DESCRIPTION OF THE TASK: The lines from the start of the records through the one containing "Definition BSIZE : nat := 512." are to be transcribed exactly, and nothing else.

Data records
*** Block opens ***

(* ===== verification/Bio.v ===== *)
(** * The disk and the buffer cache (kernel/memide.c, kernel/bio.c, include/buf.h)

    [bufs] holds the [NBUF] buffers of [bcache.buf] followed by
    [bcache.head]; a [struct buf*] is an index, [HEAD] the address of the
    list head.  The disk is the in-memory image of memide.c, one block per
    block number; [dtrace] is a history variable that records the disk
    writes in order, so that a crash between two writes can be described.

    The kernel is modelled as built with MEMFS, so [iderw] completes before
    it returns. *)

From S2P Require Import Prelude Bytes Spinlock Sched Dll.

Definition BSIZE : nat := 512.
Definition NBUF : nat := 30.
Definition HEAD : nat := NBUF.
Definition ROOTDEV : Z := 1.

Definition B_BUSY : Z := 1.
Definition B_VALID : Z := 2.
Definition B_DIRTY : Z := 4.

Abbreviation block := (list Z).
Definition zero_block : block := replicate BSIZE 0.

Record buf := mkBuf {
  b_flags : Z;
  b_dev : Z;
  b_blockno : Z;
  b_prev : nat;
  b_next : nat;
  b_data : block
}.

Definition set_flags (x : Z) (b : buf) : buf :=
  mkBuf x (b_dev b) (b_blockno b) (b_prev b) (b_next b) (b_data b).
Definition set_dev (x : Z) (b : buf) : buf :=
  mkBuf (b_flags b) x (b_blockno b) (b_prev b) (b_next b) (b_data b).
Definition set_blockno (x : Z) (b : buf) : buf :=
  mkBuf (b_flags b) (b_dev b) x (b_prev b) (b_next b) (b_data b).
Definition set_prev (x : nat) (b : buf) : buf :=
  mkBuf (b_flags b) (b_dev b) (b_blockno b) x (b_next b) (b_data b).
Definition set_next (x : nat) (b : buf) : buf :=
  mkBuf (b_flags b) (b_dev b) (b_blockno b) (b_prev b) x (b_data b).
Definition set_data (x : block) (b : buf) : buf :=
  mkBuf (b_flags b) (b_dev b) (b_blockno b) (b_prev b) (b_next b) x.

Record bio := mkBio {
  bio_m : mach;
  bufs : list buf;
  memdisk : gmap Z block;
  disksize : Z;
  dtrace : list (Z * block)
}.

Definition set_m (x : mach) (s : bio) : bio :=
  mkBio x (bufs s) (memdisk s) (disksize s) (dtrace s).
Definition set_bufs (x : list buf) (s : bio) : bio :=
  mkBio (bio_m s) x (memdisk s) (disksize s) (dtrace s).

Abbreviation bioM := (lift bio_m set_m).
Definition L_bcache : lockid := ("bcache", 0).
Definition buf_chan (b : nat) : chan := ("buf", Z.of_nat b).

Definition getbuf (b : nat) : M bio buf := s ← get; need (bufs s !! b).
Definition upd (b : nat) (f : buf → buf) : M bio unit :=
  s ← get;
  match bufs s !! b with
  | Some _ => put (set_bufs (alter f b (bufs s)) s)
  | None => halt Undef
  end.

(** ** memide.c *)

Definition dread (d : gmap Z block) (bn : Z) : block := default zero_block (d !! bn).

Definition ideinit (img : gmap Z block) (size : Z) : M bio unit :=
  modify (λ s, mkBio (bio_m s) (bufs s) img (u32 size / Z.of_nat BSIZE) (dtrace s)).

(** The fake disk raises no interrupts. *)
Definition ideintr : M bio unit := ret tt.

Definition iderw (b : nat) : M bio unit :=
  bf ← getbuf b;
  if negb (has (b_flags bf) B_BUSY) then panic "iderw: buf not busy" else
  if Z.land (b_flags bf) (Z.lor B_VALID B_DIRTY) =? B_VALID then panic "iderw: nothing to do" else
  if negb (b_dev bf =? 1) then panic "iderw: request not for disk 1" else
  s ← get;
  if disksize s <=? b_blockno bf then panic "iderw: block out of range" else
  (if has (b_flags bf) B_DIRTY then
     upd b (set_flags (clrf (b_flags bf) B_DIRTY)) ;;;
     modify (λ s, mkBio (bio_m s) (bufs s) (<[b_blockno bf := b_data bf]> (memdisk s))
                    (disksize s) (dtrace s ++ [(b_blockno bf, b_data bf)]))
   else upd b (set_data (dread (memdisk s) (b_blockno bf)))) ;;;
  bf' ← getbuf b;
  upd b (set_flags (setf (b_flags bf') B_VALID)).

(** ** bio.c *)

(** [b->dev = -1] in an unsigned field. *)
Definition NODEV : Z := 2 ^ 32 - 1.

(** [b->next = head.next; b->prev = &head; head.next->prev = b; head.next = b]. *)
Definition link_front (b : nat) : M bio unit :=
  hd ← getbuf HEAD;
  upd b (set_next (b_next hd)) ;;;
  upd b (set_prev HEAD) ;;;
  hd ← getbuf HEAD;
  upd (b_next hd) (set_prev b) ;;;
  upd HEAD (set_next b).

(** [b->next->prev = b->prev; b->prev->next = b->next]. *)
Definition unlink_buf (b : nat) : M bio unit :=
  bf ← getbuf b;
  upd (b_next bf) (set_prev (b_prev bf)) ;;;
  bf ← getbuf b;
  upd (b_prev bf) (set_next (b_next bf)).

Definition binit : M bio unit :=
  bioM (smpM (initlock L_bcache)) ;;;
  upd HEAD (set_prev HEAD) ;;;
  upd HEAD (set_next HEAD) ;;;
  for_all (seq 0 NBUF) (λ b, upd b (set_dev NODEV) ;;; link_front b).

(** [for(b = from; b != &head; b = nxt(b)) if(p(b)) ...]: the first match. *)
Definition scan_step (nxt : buf → nat) (p : buf → bool) (b : nat) : M bio (nat + option nat) :=
  if (b =? HEAD)%nat then ret (inr None) else
  bf ← getbuf b;
  if p bf then ret (inr (Some b)) else ret (inl (nxt bf)).

Definition scan (nxt : buf → nat) (p : buf → bool) (from : nat) : M bio (option nat) :=
  loopM (S NBUF) (scan_step nxt p) from.

Definition is_block (dev blockno : Z) (bf : buf) : bool :=
  (b_dev bf =? dev) && (b_blockno bf =? blockno).
Definition recyclable (bf : buf) : bool :=
  negb (has (b_flags bf) B_BUSY) && negb (has (b_flags bf) B_DIRTY).

(** From the label [loop:], with [bcache.lock] held.  A thread that sleeps on
    a busy buffer comes back to this point. *)
Definition bget_loop (dev blockno : Z) : M bio nat :=
  hd ← getbuf HEAD;
  r ← scan b_next (is_block dev blockno) (b_next hd);
  match r with
  | Some b =>
      bf ← getbuf b;
      if negb (has (b_flags bf) B_BUSY) then
        upd b (set_flags (setf (b_flags bf) B_BUSY)) ;;;
        bioM (smpM (release L_bcache)) ;;;
        ret b
      else
        bioM (sleep (buf_chan b) L_bcache) ;;; halt Switch
  | None =>
      r ← scan b_prev recyclable (b_prev hd);
      match r with
      | Some b =>
          upd b (set_dev dev) ;;;
          upd b (set_blockno blockno) ;;;
          upd b (set_flags B_BUSY) ;;;
          bioM (smpM (release L_bcache)) ;;;
          ret b
      | None => panic "bget: no buffers"
      end
  end.

Definition bget (dev blockno : Z) : M bio nat :=
  bioM (smpM (acquire L_bcache)) ;;; bget_loop dev blockno.

(** The rest of [bget] after [sleep] returns: [goto loop]. *)
Definition bget_resume (intena : bool) (dev blockno : Z) : M bio nat :=
  bioM (sleep_resume intena L_bcache) ;;; bget_loop dev blockno.

Definition bread (dev blockno : Z) : M bio nat :=
  b ← bget dev blockno;
  bf ← getbuf b;
  whenM (negb (has (b_flags bf) B_VALID)) (iderw b) ;;;
  ret b.

Definition bwrite (b : nat) : M bio unit :=
  bf ← getbuf b;
  if negb (has (b_flags bf) B_BUSY) then panic "bwrite" else
  upd b (set_flags (setf (b_flags bf) B_DIRTY)) ;;;
  iderw b.

Definition brelse (b : nat) : M bio unit :=
  bf ← getbuf b;
  if negb (has (b_flags bf) B_BUSY) then panic "brelse" else
  bioM (smpM (acquire L_bcache)) ;;;
  unlink_buf b ;;;
  link_front b ;;;
  bf ← getbuf b;
  upd b (set_flags (clrf (b_flags bf) B_BUSY)) ;;;
  bioM (wakeup (buf_chan b)) ;;;
  bioM (smpM (release L_bcache)).

(** Access to [b->data], [b->blockno] and the flag [log_write] sets. *)
Definition bdata (b : nat) : M bio block := bf ← getbuf b; ret (b_data bf).
Definition bset (b : nat) (d : block) : M bio unit := upd b (set_data d).
Definition bblockno (b : nat) : M bio Z := bf ← getbuf b; ret (b_blockno bf).
Definition bdirty (b : nat) : M bio unit :=
  bf ← getbuf b; upd b (set_flags (setf (b_flags bf) B_DIRTY)).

*** Block closes ***

ANSWER SECTION:
(* ===== verification/Bio.v ===== *)
(** * The disk and the buffer cache (kernel/memide.c, kernel/bio.c, include/buf.h)

    [bufs] holds the [NBUF] buffers of [bcache.buf] followed by
    [bcache.head]; a [struct buf*] is an index, [HEAD] the address of the
    list head.  The disk is the in-memory image of memide.c, one block per
    block number; [dtrace] is a history variable that records the disk
    writes in order, so that a crash between two writes can be described.

    The kernel is modelled as built with MEMFS, so [iderw] completes before
    it returns. *)

From S2P Require Import Prelude Bytes Spinlock Sched Dll.

Definition BSIZE : nat := 512.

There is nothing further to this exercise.